(** [test_cpu_rm] on what the file says. *)
Lemma test_cpu_rm_runs l n w (x : dlpar_tests) :
  dedicated_self x → cfg_file w = backup_text l → Forall (λ y, literal y = true) l →
  Forall2 (on_grid 0) l (steps 1 1 n) →
  hmc_curr (hn_lpar1 N) w ≤ hmc_max (hn_lpar1 N) w →
  hmc_min (hn_lpar1 N) w + Zsum (steps 1 1 n) ≤ hmc_curr (hn_lpar1 N) w →
  ∃ w', runs test_cpu_rm w x (Ret ()) w' x ∧ lpar1_changed (-1 * Zsum (steps 1 1 n)) w w'.
Proof using HLab.
  intros Hx Hfile Hlit HF Hmax Hmin.
  pose proof (Zsum_nonneg _ (steps_nonneg 1 1 n ltac:(lia))) as Hnn.
  destruct (new_obj_runs w x (proj2 Hx)) as (obj & Hnew & Hobj).
  destruct (change_loop (-1) (λ q, rem_ded_cpu (VInt q)) (HRemove (hn_lpar1 N)) l (steps 1 1 n) msg_cpu_rm
    (λ cpu, "=====> " +:+ num_str cpu +:+ " cpus got removed====>" +:+ NL +:+ " ")
    (λ q, rem_ded_cpu_implements_remove N q) remove_step (or_intror eq_refl) HF (steps_nonneg 1 1 n ltac:(lia))
    obj w x Hobj) as (obj' & w' & Hloop & _ & Hch); [lia|lia|].
  exists w'. split; [|done].
  unfold test_cpu_rm. run_by dedicated_mode_runs; [done|]. unfold test_cpu_rm_dedicated.
  run_by Hnew. run_by extract_runs. rewrite Hfile.
  replace (backup_text l) with (file_of [l]) by apply string_app_nil_r.
  run_by (eval_line_runs [l] 0); [by constructor|done|]. run_step. run_by Hloop. run.
Qed.

(** *** Removals that the console refuses *)

(** The removals from [c] processors that keep the minimum [m], up to the first that does not. *)
Fixpoint accepted (m c : Z) (zs : list Z) : list Z :=
  match zs with z :: zs' => if m <=? c - z then z :: accepted m (c - z) zs' else [] | [] => [] end.

(** The texts of the console that cancel a test; with any other text it fails. *)
Definition shortages : list string :=
  ["The operation failed because the ratio of assigned processing units to assigned virtual processors";
   "processing units to exceed the maximum capacity allowed with the virtual processor setting";
   "The quantity to be added exceeds the available resources.";
   "Your memory request exceeds the profile's Maximum memory limit.";
   "Your memory request is below the profile’s Minimum memory limit.";
   "Not enough memory resources to meet the allocation setting"]%string.
Definition refused_with (text : string) : verdict := if existsb (λ m, py_in m text) shortages then CANCEL else FAIL.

§ **Task to carry out**
Write down exactly the line that contains "units to exceed" along with all later lines of the material, ending at its final line.

§ **Task solution**
   "processing units to exceed the maximum capacity allowed with the virtual processor setting";
   "The quantity to be added exceeds the available resources.";
   "Your memory request exceeds the profile's Maximum memory limit.";
   "Your memory request is below the profile’s Minimum memory limit.";
   "Not enough memory resources to meet the allocation setting"]%string.
Definition refused_with (text : string) : verdict := if existsb (λ m, py_in m text) shortages then CANCEL else FAIL.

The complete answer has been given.